#### BRIEF:
Look through the lines below and copy each one that includes "found".

#### RECORDS FOR THE EXERCISE:
(** Lines 99-105: the arguments in order, then the model's validation
    (an [int] given for an [int] field passes as it is). *)
Definition build_user (data : pyval F) : res GitHubUserResponse :=
  login_v <- py_get data "login" ;;
  name_v <- py_get data "name" ;;
  repos_v <- py_get_default data "public_repos" (VInt 0) ;;
  repos <- py_int repos_v ;;
  followers_v <- py_get_default data "followers" (VInt 0) ;;
  fol <- py_int followers_v ;;
  following_v <- py_get_default data "following" (VInt 0) ;;
  fing <- py_int following_v ;;
  l <- validate_str login_v ;;
  n <- validate_opt_str name_v ;;
  Val {| login := l; name := n; public_repos := repos;
         followers := fol; following := fing |}.

(** Lines 79-107, once the profile call has answered. *)
Definition github_answer (r : response) : outcome GitHubUserResponse :=
  if status_code r =? 404 then
    HTTPException 404 "GitHub user not found"
  else if status_code r =? 403 then
    let remaining := headers_get (headers r) "X-RateLimit-Remaining" in
    let msg := rate_limit_msg r in
    if match remaining with Some v => String.eqb v "0" | None => false end
       || Str.contains "rate limit" msg
    then HTTPException 429
           "GitHub API rate limit exceeded. Try again later or add a token."
    else HTTPException 403 "GitHub API returned 403 Forbidden."
  else if is_error r then
    HTTPException (status_code r)
      ("GitHub API error (" ++ str_of_int (status_code r) ++ ").")
  else
    match json r with
    | Raise e => Unhandled e
    | Val data =>
        match build_user data with
        | Val user => Returned user
        | Raise e =>
            HTTPException 500
              ("Unexpected response shape from GitHub: " ++ exn_text e)
        end
    end.

(** Lines 64-107.  The framework calls the handler with the [username]
    of the query once it has checked that it is not empty. *)
Definition get_github_user (username : string)
  : prog (outcome GitHubUserResponse) :=
  Get (github_request username) (fun got =>
    match got with
    | RequestError e =>
        Ret (HTTPException 502 ("Network error talking to GitHub: " ++ e))
    | Raised e => Ret (Unhandled e)
    | Response r => Ret (github_answer r)
    end).

(** *** GET /get_weather/{city} *)

Definition geocode_request (city api_key : string) : request :=
  {| url := "http://api.openweathermap.org/geo/1.0/direct";
     params := [("q", VStr city); ("appid", VStr api_key);
                ("limit", VInt 1)] |}.

Definition weather_request (lat lon : pyval F) (api_key : string) : request :=
  {| url := "https://api.openweathermap.org/data/2.5/weather";
     params := [("lat", lat); ("lon", lon); ("appid", VStr api_key);
                ("units", VStr "metric")] |}.

Definition is_none (v : pyval F) : bool :=
  match v with VNone => true | _ => false end.

(** Lines 143-145. *)
Definition read_place (first : pyval F) (city : string)
  : res (pyval F * pyval F * pyval F) :=
  lat <- py_get first "lat" ;;
  lon <- py_get first "lon" ;;
  nm <- py_get first "name" ;;
  Val (lat, lon, py_or nm (VStr city)).

(** Lines 163-164. *)
Definition read_weather (payload : pyval F) : res (F * string) :=
  main <- py_getitem payload "main" ;;
  temp <- py_getitem main "temp" ;;
  temp_c <- py_float temp ;;
  weather <- py_getitem payload "weather" ;;
  w0 <- py_getitem0 weather ;;
  description <- py_getitem w0 "description" ;;
  Val (temp_c, py_str description).

(** Lines 158-168, once the current-conditions call has answered. *)
Definition weather_answer (resolved_name : pyval F) (w_resp : response)
  : outcome WeatherResponse :=
  if is_error w_resp then
    HTTPException (status_code w_resp) "OpenWeather weather API error."
  else
    match json w_resp with
    | Raise e => Unhandled e
    | Val payload =>
        match read_weather payload with
        | Raise e =>
            HTTPException 500
              ("Unexpected response shape from OpenWeather: " ++ exn_text e)
        | Val (temp_c, description) =>
            match validate_str resolved_name with
            | Raise e => Unhandled e
            | Val c =>
                Returned {| city := c; temperature := temp_c;
                            weather_description := description |}
            end
        end
    end.

Definition weather_step (lat lon resolved_name : pyval F) (api_key : string)
  : prog (outcome WeatherResponse) :=
  Get (weather_request lat lon api_key) (fun got =>
    match got with
    | RequestError e =>
        Ret (HTTPException 502
               ("Network error talking to OpenWeather Weather API: " ++ e))
    | Raised e => Ret (Unhandled e)
    | Response w_resp => Ret (weather_answer resolved_name w_resp)
    end).

(** Lines 135-148, once the geocoding call has answered. *)
Definition after_geocode (city api_key : string) (geo_resp : response)
  : prog (outcome WeatherResponse) :=
  if is_error geo_resp then
    Ret (HTTPException (status_code geo_resp)
           "OpenWeather geocoding API error.")
  else
    match json geo_resp with
    | Raise e => Ret (Unhandled e)
    | Val (VList (first :: _)) =>
        match read_place first city with
        | Raise e => Ret (Unhandled e)
        | Val (lat, lon, resolved_name) =>
            if is_none lat || is_none lon then
              Ret (HTTPException 502 "Geocoding returned no coordinates.")
            else weather_step lat lon resolved_name api_key
        end
    | Val _ => Ret (HTTPException 404 "Invalid city name or city not found.")
    end.

Definition geocode_step (city api_key : string)
  : prog (outcome WeatherResponse) :=
  Get (geocode_request city api_key) (fun got =>
    match got with
    | RequestError e =>
        Ret (HTTPException 502
               ("Network error talking to OpenWeather Geocoding API: " ++ e))
    | Raised e => Ret (Unhandled e)
    | Response geo_resp => after_geocode city api_key geo_resp
    end).

(** Lines 111-168; [environ] is the process environment [os.getenv]
    reads. *)
Definition get_weather (environ : list (string * string)) (city : string)
  : prog (outcome WeatherResponse) :=
  match getenv environ "OPENWEATHER_API_KEY" with
  | None | Some EmptyString =>
      Ret (HTTPException 500
             "OpenWeather API key not configured. Set OPENWEATHER_API_KEY env var or .env file.")
  | Some api_key => geocode_step city api_key
  end.

End Client.

Arguments Ret {F A} a.
Arguments Get {F A} rq k.
Arguments response F : clear implicits.
Arguments request F : clear implicits.
Arguments get_outcome F : clear implicits.
Arguments prog F A : clear implicits.
Arguments WeatherResponse F : clear implicits.

(** ** Vocabulary of the properties *)

Section Vocabulary.

Context {F : Type} {RT : Runtime F}.

(** The variable holding the weather provider's key. *)
Definition key_var : string := "OPENWEATHER_API_KEY".

(** A 403 signals a rate limit: the header reads "0", or the body is a
    JSON object whose [message] is a str mentioning "rate limit" in any
    letter case. *)
Definition rate_limit_signalled (r : response F) : Prop :=
  headers_get (headers r) "X-RateLimit-Remaining" = Some "0"
  \/ exists d s, json r = Val (VDict d)
                 /\ assoc d "message" = Some (VStr s)
                 /\ Str.contains "rate limit" (Str.lower s) = true.

(** A counter of a profile: absent, an int, or the decimal numeral of
    one, of no more digits than the interpreter converts. *)
Inductive counter_reads (d : list (string * pyval F)) (key : string)
  : Z -> Prop :=
| counter_absent : assoc d key = None -> counter_reads d key 0
| counter_int n : assoc d key = Some (VInt n) -> counter_reads d key n
| counter_numeral n :
    within_limit max_str_digits (numeral_digits (str_of_int n)) = true ->
    assoc d key = Some (VStr (str_of_int n)) -> counter_reads d key n.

#### RESULT:
    HTTPException 404 "GitHub user not found"
    | Val _ => Ret (HTTPException 404 "Invalid city name or city not found.")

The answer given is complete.